My smile has brightened further, as we have begun to recruit new talent to Urban—talent fit meet the complex challenges of the current moment.
This week, we launched Urban’s Equity Scholars program, an initiative to expand the field of researchers building evidence on what it takes to advance racial justice and strengthen equity across society. Over two years, a cohort of emerging and established researchers will have an opportunity to work with Urban data scientists and researchers to analyze how structural racism affects families and communities and to craft solutions, grounded in facts, for how we, as a nation, can truly achieve equity. We will be considering applications until June 1, 2021, for scholars to join us in January 2022. Please spread the word.

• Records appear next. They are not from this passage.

(* ===== verification/HistoryRecord.v ===== *)
(** * HistoryRecord: what a history keeps

    The snapshot of src/src/adapters/storage/sqlite_history_store.h: what the
    session hands to the history store and gets back from it, and what both rely
    on: its values are well typed and its ledger covers its posts. *)
From S2P Require Import Prelude Uuid Post Timeline PostCodec DedupeWindow.

(** adapters/storage/sqlite_history_store.h *)
Record HistorySnapshot := mkHistorySnapshot {
  snapshot_entries : list TimelineEntry;
  snapshot_last_assigned_order : Z;
  snapshot_seen_messages : list SeenMessageRecord;
  snapshot_last_seen_order : Z
}.

(** A snapshot of well-typed values. *)
Definition snapshot_typed (sn : HistorySnapshot) : Prop :=
  is_u64 sn.(snapshot_last_assigned_order) /\
  Forall (fun e => is_u64 e.(received_order)) sn.(snapshot_entries) /\
  Forall (fun e => PostPayload_wf e.(entry_post)) sn.(snapshot_entries) /\
  is_u64 sn.(snapshot_last_seen_order) /\
  Forall (fun r => is_u64 r.(seen_order)) sn.(snapshot_seen_messages).

(** What [validate_snapshot] makes of the records: a window. *)
Definition ledger_window (sn : HistorySnapshot) : MessageDedupeWindow :=
  mkMessageDedupeWindow kDefaultSeenMessageCapacity sn.(snapshot_last_seen_order)
    sn.(snapshot_seen_messages).

(** The post of an entry is remembered with its canonical encoding. *)
Definition entry_remembered (d : MessageDedupeWindow) (e : TimelineEntry) : Prop :=
  exists encoded, encode_post e.(entry_post) = success encoded /\
    classify d e.(entry_post).(message_id) encoded = DedupeClassification_Duplicate.

(** The ledger is one and remembers every post: [reconcile_snapshot_dedupe] has
    nothing to add. *)
Definition snapshot_covered (sn : HistorySnapshot) : Prop :=
  Window_inv (ledger_window sn) /\
  Forall (entry_remembered (ledger_window sn)) sn.(snapshot_entries).
(* ===== verification/MessengerState.v ===== *)
(** * MessengerState: the application commands

    src/application/messenger_state.cpp, with the durability port of
    src/ports/state_commit.h.  A command reads the validated identity and the
    timeline, prepares candidates, makes them durable through the commit port
    and only then adopts them.  The random, clock and commit ports are one
    world [W]; a command returns its result, the new state and the new world. *)
From Stdlib Require Import Sorting.Sorted.
From S2P Require Import Prelude Ports Text Uuid Identity Post Timeline.

(** ** Definitions *)

(** *** ports/state_commit.h *)

Class IStateCommit (W : Type) := {
  persist_identity : W -> Identity -> bool * W;
  persist_timeline : W -> Timeline -> bool * W
}.

(** What the port's comment promises: [true] means the value is durable;
    [false] means it was not adopted, or that its outcome is open (either value
    may be found after recovery).  A call for one value leaves the other one,
    and the random and clock ports leave both. *)
Class IStateCommitLaws (W : Type) `{IRandomBytes W} `{IWallClock W} `{IStateCommit W} := {
  durable_identity : W -> option Identity;
  durable_timeline : W -> option Timeline;
  persist_identity_true w i w' :
    persist_identity w i = (true, w') -> durable_identity w' = Some i;
  persist_identity_false w i w' :
    persist_identity w i = (false, w') ->
    durable_identity w' = durable_identity w \/ durable_identity w' = Some i;
  persist_identity_frame w i b w' :
    persist_identity w i = (b, w') -> durable_timeline w' = durable_timeline w;
  persist_timeline_true w t w' :
    persist_timeline w t = (true, w') -> durable_timeline w' = Some t;
  persist_timeline_false w t w' :
    persist_timeline w t = (false, w') ->
    durable_timeline w' = durable_timeline w \/ durable_timeline w' = Some t;
  persist_timeline_frame w t b w' :
    persist_timeline w t = (b, w') -> durable_identity w' = durable_identity w;
  fill_frame w n r w' :
    fill w n = (r, w') ->
    durable_identity w' = durable_identity w /\ durable_timeline w' = durable_timeline w;
  now_frame w r w' :
    now_unix_seconds w = (r, w') ->
    durable_identity w' = durable_identity w /\ durable_timeline w' = durable_timeline w
}.

(** *** The state and the results *)

Inductive MessengerStatus :=
| Status_Uninitialized
| Status_Ready.

Inductive CommandError :=
| CommandError_None
| CommandError_NotInitialized
| CommandError_AlreadyInitialized
| CommandError_InvalidUserId
| CommandError_InvalidBody
| CommandError_TooManyMentions
| CommandError_DuplicateMention
| CommandError_ReplyParentUnavailable
| CommandError_QueueFull
| CommandError_TimelineFull
| CommandError_SequenceExhausted
| CommandError_OrderExhausted
| CommandError_RandomUnavailable
| CommandError_MessageIdCollision
| CommandError_InvalidPost
| CommandError_DuplicatePost
| CommandError_ConflictingPost
| CommandError_MessageNotFound
| CommandError_NotLocalPost
| CommandError_InvalidTransition
| CommandError_PersistenceUnavailable.

#[global] Instance CommandError_eq_decision : EqDecision CommandError.
Proof. solve_decision. Defined.

Record CommandResult := mkCommandResult {
  command_error : CommandError;
  command_text_error : TextError;
  command_post_error : PostError;
  command_message_id : option MessageId;
  command_evicted_message_id : option MessageId
}.

(** The constructors of [CommandResult]. *)
Definition command_fails (e : CommandError) : CommandResult :=
  mkCommandResult e TextError_None PostError_None None None.
Definition command_fails_text (e : CommandError) (t : TextError) : CommandResult :=
  mkCommandResult e t PostError_None None None.
Definition command_fails_post (e : CommandError) (t : TextError) (p : PostError)
  : CommandResult :=
  mkCommandResult e t p None None.
Definition command_ok : CommandResult := command_fails CommandError_None.
(* ===== verification/TransmissionScheduler.v ===== *)
(** * TransmissionScheduler: what is sent, and when

    src/application/transmission_scheduler.cpp.  A queue of fragmented posts;
    [pump] makes at most one transport offer for the front message, after the
    radio policy allowed it.  Indexing that C++ would make undefined is
    [None]. *)
From S2P Require Import Prelude Ports Uuid Post Limits PostCodec FrameCodec Fragmenter.

(** ** Definitions *)

Definition kMaximumOutboundMessages : nat := 16.
Definition kOutboundDeadlineTicks : Z := 60000.

Inductive SchedulerError :=
| SchedulerError_None
| SchedulerError_InvalidMtu
| SchedulerError_InvalidPost
| SchedulerError_DuplicateMessage
| SchedulerError_QueueFull
| SchedulerError_RandomUnavailable.

Inductive OutboundTerminalState :=
| Outbound_Broadcast
| Outbound_Failed.

Record OutboundEvent := mkOutboundEvent {
  event_message_id : MessageId;
  event_state : OutboundTerminalState
}.

Record SchedulerMetrics := mkSchedulerMetrics {
  pending_messages : nat;
  high_water_messages : nat;
  transport_offers : Z;
  accepted_datagrams : Z;
  backpressure_events : Z;
  policy_deferrals : Z;
  failed_messages : Z;
  broadcast_messages : Z
}.

Record PendingMessage := mkPendingMessage {
  pending_message_id : MessageId;
  pending_mtu : nat;
  frames : list bytes;
  jitter : bytes;
  offer_counts : list Z;
  pending_fragment_index : nat;
  jitter_index : nat;
  due : Z;
  deadline : Z;
  repeat_pass : bool
}.

Record TransmissionScheduler := mkTransmissionScheduler {
  pending : list PendingMessage;
  metrics : SchedulerMetrics
}.

Definition TransmissionScheduler_make : TransmissionScheduler :=
  mkTransmissionScheduler [] (mkSchedulerMetrics 0 0 0 0 0 0 0 0).

Definition saturating_add (value increment : Z) : Z :=
  if UINT64_MAX - increment <? value then UINT64_MAX else u64 (value + increment).

Definition scaled_jitter (value : byte) (inclusive_maximum : Z) : Z :=
  u64 (bval value * u64 (inclusive_maximum + 1)) / 256.

Definition update_pending_metric (s : TransmissionScheduler) : TransmissionScheduler :=
  let m := s.(metrics) in
  let n := length s.(pending) in
  mkTransmissionScheduler s.(pending)
    (mkSchedulerMetrics n (Nat.max m.(high_water_messages) n) m.(transport_offers)
       m.(accepted_datagrams) m.(backpressure_events) m.(policy_deferrals)
       m.(failed_messages) m.(broadcast_messages)).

We recently announced that three well-regarded researchers will join Urban’s Justice Policy Center in leadership roles:
- Preeti Chauhan will be our new vice president for justice policy; she is currently an associate professor of psychology at the John Jay College of Criminal Justice and cofounder and director of the Data Collaborative for Justice.
- David Pitts, currently a senior research associate at the Vera Institute of Justice, will join us as senior fellow and principal investigator for Urban’s Prison Research and Innovation Initiative. Pitts’s work focuses on understanding and mitigating the harms of incarceration on those who live and work in America’s prisons.
- Finally, John M. Easton, associate professor in the department of sociology at the University of Wisconsin–Madison, author of Big House on the Prairie: Rise of the Rural Ghetto and Prison Proliferation, and founder and director of the University of Wisconsin–Madison Justice Lab, will join Urban as a senior fellow and senior equity scholar in September.
In addition to these justice policy experts, Urban has recruited a raft of new nonresident fellows with a range of expertise, from housing finance to philanthropy to statistical methods. And this is just the beginning. Whether we are recruiting scholars or communicators, policy experts or project managers, we seek those who believe in the power of evidence to advance equity and strengthen decisions that affect people’s well-being and that of their communities, too.
Please encourage great leaders who are committed to the facts to check out our job postings from time to time.
With our tremendous team and new additions, I anticipate my Urban colleagues will be producing more timely and compelling research related to justice, equity, systemic barriers to opportunity, and the postpandemic recovery than ever before. I hope you will continue to turn to us for evidence and data that can help elevate the national discourse on these and other issues—and inform your own work.